I love you, Madonna. She's never been in the clubhouse.
Oh. No, she'd be great.
Yeah. Love her. Yeah. So many.
Because Madonna is a North Star for you, is that fair to say?
Yeah, she is. Yes. Yes. Yeah.
I love my ladies. Yeah. Yeah. Yeah.
It's totally fun and like you can just peel right through it. And I just, as I say,
the juxtaposition of the people in this book from Real Housewives to Anne Frank is just too good. It's too good.
Thank you.
Stick around for more of my conversation.
with Andy Cohen, including his wild ride through 15 years of the real housewives.
Welcome back to the Sunday Sit Down podcast. Now, more of my conversation with Andy Cohen.
Let's talk about housewives. Okay. 15 years. You know what? Can you believe that?
Just watched season 16 premiere of Orange County. And how do we feel? It's fantastic. Yeah.
They got the assignment. Yeah. Let's go back to like 2000.
when you're cooking this up, you never could have imagined what it was going to become,
but what did you think it would be back then?
Well, in the best, when it started, it seemed like a sociological time capsule of this group of women
who were kind of Nouveau-Riche in a gated community in Orange County who spoke to their children
in a way that none of us had ever seen
and were,
they were just different.
And it was while Desperate Housewives was airing,
which is how we got the name Real Housewives,
because these were the real Housewives.
And it was a play on Real,
because, of course, much of them wasn't.
And so it felt like a,
so I remember Tom Shales from the Washington Post
in his vitriolic review of the first episode
of the Real Housewives of Orange County,
he did say this is like some sociological time capsule
of the Nuva Reach.
And I thought, well, this is,
that is what we were going for.
Now, season two of the Housewives of Orange County,
we found that Gina Keogh was getting separated.
And that was when I leaned in and said,
oh my god this is now a soap opera this is not slamming and this could go on forever did i think i would be
sitting with you 16 years later talking about it absolutely not am i thrilled by it yes they have
given me and many others inordinate amounts of pleasure i would not be here where i am today
without them.
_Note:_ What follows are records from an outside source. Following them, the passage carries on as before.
(* ===== verification/MfaSafety.v ===== *)
(** * Safety of second factors

    In every history of the MFA store a second factor is accepted once, and the key a rekey
    proved retired stays unused. *)

From S2P Require Import Prelude GoTime GoStrings Ident ModelError Actions Roles DesktopRelease Principal Session Mfa MfaCodes SqlTx SessionStore MfaStore.

(** ** The invariant *)

Definition live (m : MFACredential) : Prop := ot_Valid (mc_ArchivedAt m) = false.
Record mfa_inv (t : MfaTables) : Prop := {
  mi_credential : ∀ k m, mf_credentials t !! k = Some m → mc_ID m = k ∧ (mc_State m = MFAStatePending → mc_LastUsedTimeStep m = 0);
  mi_unique : ∀ k m k' m', mf_credentials t !! k = Some m → mf_credentials t !! k' = Some m' → live m → live m' →
    mc_UserID m = mc_UserID m' → k = k';
  mi_hash : ∀ k c k' c', mf_codes t !! k = Some c → mf_codes t !! k' = Some c' → rc_CodeHash c = rc_CodeHash c' → k = k' }.

(** What no operation undoes: the last step used, the end of a row and the use of a code. *)
Definition credential_advances (m m' : MFACredential) : Prop :=
  mc_UserID m' = mc_UserID m ∧ mc_LastUsedTimeStep m ≤ mc_LastUsedTimeStep m' ∧ (¬ live m → ¬ live m').
Definition code_advances (c c' : MFARecoveryCode) : Prop :=
  rc_CodeHash c' = rc_CodeHash c ∧ (ot_Valid (rc_ConsumedAt c) = true → ot_Valid (rc_ConsumedAt c') = true) ∧
  (ot_Valid (rc_ArchivedAt c) = true → ot_Valid (rc_ArchivedAt c') = true).
Definition advances (t t' : MfaTables) : Prop :=
  (∀ k m, mf_credentials t !! k = Some m → ∃ m', mf_credentials t' !! k = Some m' ∧ credential_advances m m') ∧
  (∀ k c, mf_codes t !! k = Some c → ∃ c', mf_codes t' !! k = Some c' ∧ code_advances c c').
#[export] Instance advances_refl : Reflexive advances.
Proof. intros t. split; intros k x Hk; exists x; by split_and!. Qed.
#[export] Instance advances_trans : Transitive advances.
Proof.
  intros t1 t2 t3 [Hc1 Hr1] [Hc2 Hr2]. split.
  - intros k m1 H1. destruct (Hc1 k m1 H1) as (m2 & H2 & E1 & L1 & A1). destruct (Hc2 k m2 H2) as (m3 & H3 & E2 & L2 & A2).
    exists m3. split; [done|]. unfold credential_advances. split_and!; [congruence|lia|auto].
  - intros k c1 H1. destruct (Hr1 k c1 H1) as (c2 & H2 & E1 & L1 & A1). destruct (Hr2 k c2 H2) as (c3 & H3 & E2 & L2 & A2).
    exists c3. split; [done|]. unfold code_advances. split_and!; [congruence|auto|auto].
Qed.

(** A key no live credential is sealed with, while the fence requires another one. *)
Definition fenced_off (keyID : string) (key : MfaKeyState) : Prop := ∃ primary, mk_RequiredPrimaryKeyID key = Some primary ∧ primary ≠ keyID.
Definition retired (keyID : string) (t : MfaTables) : Prop :=
  fenced_off keyID (mf_key t) ∧ ∀ k m, mf_credentials t !! k = Some m → live m → mc_EncryptionKeyID m ≠ keyID.

(** A body that keeps the invariant and the retired keys, and only advances. *)
Definition improves (t t' : MfaTables) : Prop := mfa_inv t' ∧ advances t t' ∧ ∀ keyID, retired keyID t → retired keyID t'.
Lemma improves_refl t : mfa_inv t → improves t t.
Proof. intros Hinv. split; [done|]. by split; [reflexivity|]. Qed.
Lemma improves_trans t1 t2 t3 : improves t1 t2 → improves t2 t3 → improves t1 t3.
Proof. intros (_ & A1 & R1) (I2 & A2 & R2). split; [done|]. split; [by trans t2|auto]. Qed.
Definition kept {A} (m : Tx MfaTables A) : Prop := ∀ t t' a, mfa_inv t → m t = Ok (t', a) → improves t t'.
Lemma kept_bind {A B} (m : Tx MfaTables A) (k : A → Tx MfaTables B) : kept m → (∀ a, kept (k a)) → kept (m ≫= k).
Proof.
  intros Hm Hk t t' b Hinv H. apply tx_bind_ok in H as (t1 & a & H1 & H2). pose proof (Hm t t1 a Hinv H1) as Hi1.
  eapply improves_trans; [done|]. apply (Hk a t1 t' b); [apply Hi1|done].
Qed.
Lemma kept_same {A} (m : Tx MfaTables A) : (∀ t t' a, m t = Ok (t', a) →
  mf_credentials t' = mf_credentials t ∧ mf_codes t' = mf_codes t ∧ mf_key t' = mf_key t) → kept m.
Proof.
  intros Hm t t' a [Hc Hu Hh] H. destruct (Hm t t' a H) as (Ec & Er & Ek). split; [by split; rewrite ?Ec, ?Er|].
  split; [split; rewrite ?Ec, ?Er; intros k x Hk; exists x; by split_and!|]. intros keyID. unfold retired. by rewrite Ec, Ek.
Qed.
Lemma kept_query {A} (f : MfaTables → A) : kept (query f).
Proof. apply kept_same. by intros t t' a [= <- _]. Qed.
Lemma kept_check {A} (r : result A) : kept (check r).
Proof. apply kept_same. intros t t' a. unfold check. destruct r; [by intros [= <- _]|done]. Qed.
Lemma kept_checked {A B} (r : result A) (k : A → Tx MfaTables B) : (∀ a, r = Ok a → kept (k a)) → kept (check r ≫= k).
Proof. intros Hk t t' b Hinv (a & Hr & H)%tx_check. by eapply (Hk a Hr). Qed.
Lemma kept_ret {A} (a : A) : kept (mret a).
Proof. apply kept_same. by intros t t' b [= <- _]. Qed.
Lemma kept_throw {A} (e : error) : kept (mthrow e : Tx MfaTables A).
Proof. by intros t t' a _ [=]. Qed.
Lemma kept_refuse f e : kept (refuse_if f e).
Proof. apply kept_same. intros t t' a. unfold refuse_if. destruct (f t); [done|by intros [= <- _]]. Qed.
Lemma kept_sessions {A} (m : Db A) : kept (on_sessions m).
Proof. apply kept_same. intros t t' a. unfold on_sessions. destruct (m _) as [[s x]|]; [by intros [= <- _]|done]. Qed.
Lemma kept_if {A} (c : bool) (m m' : Tx MfaTables A) : kept m → kept m' → kept (if c then m else m').
Proof. by destruct c. Qed.
Lemma kept_each {A} (f : A → Tx MfaTables unit) l : (∀ a, kept (f a)) → kept (each f l).
Proof. intros Hf. induction l as [|a l IH]; cbn; [apply kept_ret|]. apply kept_bind; [apply Hf|done]. Qed.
And that's one of the reasons why I thought it was important to include them in this book
and why it is a mix of high and low, because there are things that they've said that really
ring true to me and a lot of other people that I think are really of a closer look.
And I don't think we can even call it a guilty pleasure anymore. So many people watch it across,
it's just a pleasure for a lot of people, across the spectrum. Yes. So how was the show,
Andy, evolved over the year? So you got Orange County, here comes New York.
in New Jersey, and you've grown and shown different people and different cultures and different cities.
Yeah, I mean, you know, it has evolved.
I have another book out on my imprint called Not All Diamonds and Rose, which is a oral history of the real housewives in its entirety.
It comes out in like two weeks, and it's great.
And you see the evolution of it.
I think there was an evolution when I, I,
think there was a moment where people started to really realize they were on TV and they could
make a moment. And there are some moments that were made that were incredible on television that we
thought, how authentic is it that this woman is taking her leg off in Lyserk and throwing it to
make a point? Maybe not an incredible finale for season, I think, six of New York Housewives.
But we didn't bring a Viva back the next year
because we kind of thought, where do we go from here?
Right.
You've thrown your leg in Lyserk.
Where does the story take us that we could possibly go?
We've been to the mountain top.
We've been to the mountain top.
So I think that we try to, we try to lean into the reel
and we try to go away from the performative.
But this is a show now all these years later where people know they're on television.
We're in the middle of two incredible moments.
You know, Beverly Hills, something happened with Erica Girardi, one of our housewives.
As the cameras were rolling, our husband was implicated in a horrible crime.
And so we're watching that unfold now and watching the women relate to that and react.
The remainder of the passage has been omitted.